Description of the task - Give back the lines of the records exactly, starting at the first and ending at the one with "Lemma cu_apply_ok ch".

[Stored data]

(** [participant_accepted] with the signature of the participant. *)
Lemma cu_participant_accepted_ok ch u i msg addr :
  ensure_valid_channel u ch = Ok tt -> 0 <= i < 2 ->
  upacc_channel msg = cu_channel_id u -> upacc_version msg = version (cu_new_state u) ->
  to_vec (participants (ac_params ch)) !! Z.to_nat i = Some addr ->
  signed_by (ac_signer ch) (cu_new_state u) addr (upacc_sig msg) ->
  to_vec (cu_signatures u) !! Z.to_nat i = Some None ->
  exists sigs, cu_participant_accepted ch i msg u = (set_signatures u sigs, Ok tt) /\
    to_vec sigs = <[Z.to_nat i := Some (upacc_sig msg)]> (to_vec (cu_signatures u)).
Proof.
  intros He Hi Hc Hv Ha Hs Hn.
  destruct (@array_set_2 AddSignatureError _ (cu_signatures u) i (Some (upacc_sig msg)) Hi) as (a & Hset & Hvec).
  exists a. split; [|done]. unfold cu_participant_accepted. mrun. rewrite He. mrun.
  rewrite decide_False by (by intros []). rewrite decide_False by (by intros []).
  rewrite to_hash_state. mrun. unfold signed_by in Hs. rewrite Hs. mrun.
  erewrite M_bind_lift_ok by (apply array_index_Ok; split; [lia|exact Ha]).
  rewrite decide_False by (by intros []).
  erewrite M_bind_lift_ok by (apply array_index_Ok; split; [lia|exact Hn]).
  mrun. rewrite Hset. mrun. done.
Qed.

(** [apply] of a complete update. *)
Lemma cu_apply_ok ch u (b : B) sigs :
  ensure_valid_channel u ch = Ok tt -> to_vec (cu_signatures u) = Some <$> to_vec sigs ->
  cu_apply u (ch, b) =
    ((set_state ch (cu_new_state u) sigs,
      sent b (ToWatcher (WatchRequest
        (mkStartWatchingLedgerChannelReq (ac_params ch) (cu_new_state u) sigs)))), Ok tt).
Proof.
  intros He Hs%cu_all_signatures_Ok. unfold cu_apply. mrun. rewrite He. mrun. rewrite Hs. mrun.
  unfold mmap_err, force_update, send_current_state_to_watcher, mbind, M_bind. by rewrite watcher_ok.
Qed.

(** The signatures of both participants, in their order. *)
Definition sig_pair (i : PartIdx) (s t : Signature) : array Signature PARTICIPANTS :=
  if decide (i = 0) then mk_array [s; t] eq_refl else mk_array [t; s] eq_refl.

Lemma sig_pair_first i j s t :
  0 <= i < 2 -> 0 <= j < 2 -> i <> j ->
  <[Z.to_nat j := Some t]> (<[Z.to_nat i := Some s]> no_signatures) = Some <$> to_vec (sig_pair i s t).
Proof.
  intros Hi Hj Hij. assert ((i = 0 /\ j = 1) \/ (i = 1 /\ j = 0)) as [[-> ->]|[-> ->]] by lia; done.
Qed.

Lemma other_free i j s :
  0 <= i < 2 -> 0 <= j < 2 -> i <> j ->
  <[Z.to_nat i := Some s]> no_signatures !! Z.to_nat j = Some None.
Proof.
  intros Hi Hj Hij. assert ((i = 0 /\ j = 1) \/ (i = 1 /\ j = 0)) as [[-> ->]|[-> ->]] by lia; done.
Qed.

(** Both ends of a channel: two participants with the same parameters and the
    same current state. *)
Record channel_ends (a b : ActiveChannel) : Prop := {
  ends_a : owned a;
  ends_b : owned b;
  ends_params : ac_params a = ac_params b;
  ends_state : ac_state a = ac_state b;
  ends_idx : ac_part_idx a <> ac_part_idx b;
}.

Your solution -
(** [participant_accepted] with the signature of the participant. *)
Lemma cu_participant_accepted_ok ch u i msg addr :
  ensure_valid_channel u ch = Ok tt -> 0 <= i < 2 ->
  upacc_channel msg = cu_channel_id u -> upacc_version msg = version (cu_new_state u) ->
  to_vec (participants (ac_params ch)) !! Z.to_nat i = Some addr ->
  signed_by (ac_signer ch) (cu_new_state u) addr (upacc_sig msg) ->
  to_vec (cu_signatures u) !! Z.to_nat i = Some None ->
  exists sigs, cu_participant_accepted ch i msg u = (set_signatures u sigs, Ok tt) /\
    to_vec sigs = <[Z.to_nat i := Some (upacc_sig msg)]> (to_vec (cu_signatures u)).
Proof.
  intros He Hi Hc Hv Ha Hs Hn.
  destruct (@array_set_2 AddSignatureError _ (cu_signatures u) i (Some (upacc_sig msg)) Hi) as (a & Hset & Hvec).
  exists a. split; [|done]. unfold cu_participant_accepted. mrun. rewrite He. mrun.
  rewrite decide_False by (by intros []). rewrite decide_False by (by intros []).
  rewrite to_hash_state. mrun. unfold signed_by in Hs. rewrite Hs. mrun.
  erewrite M_bind_lift_ok by (apply array_index_Ok; split; [lia|exact Ha]).
  rewrite decide_False by (by intros []).
  erewrite M_bind_lift_ok by (apply array_index_Ok; split; [lia|exact Hn]).
  mrun. rewrite Hset. mrun. done.
Qed.

(** [apply] of a complete update. *)
Lemma cu_apply_ok ch u (b : B) sigs :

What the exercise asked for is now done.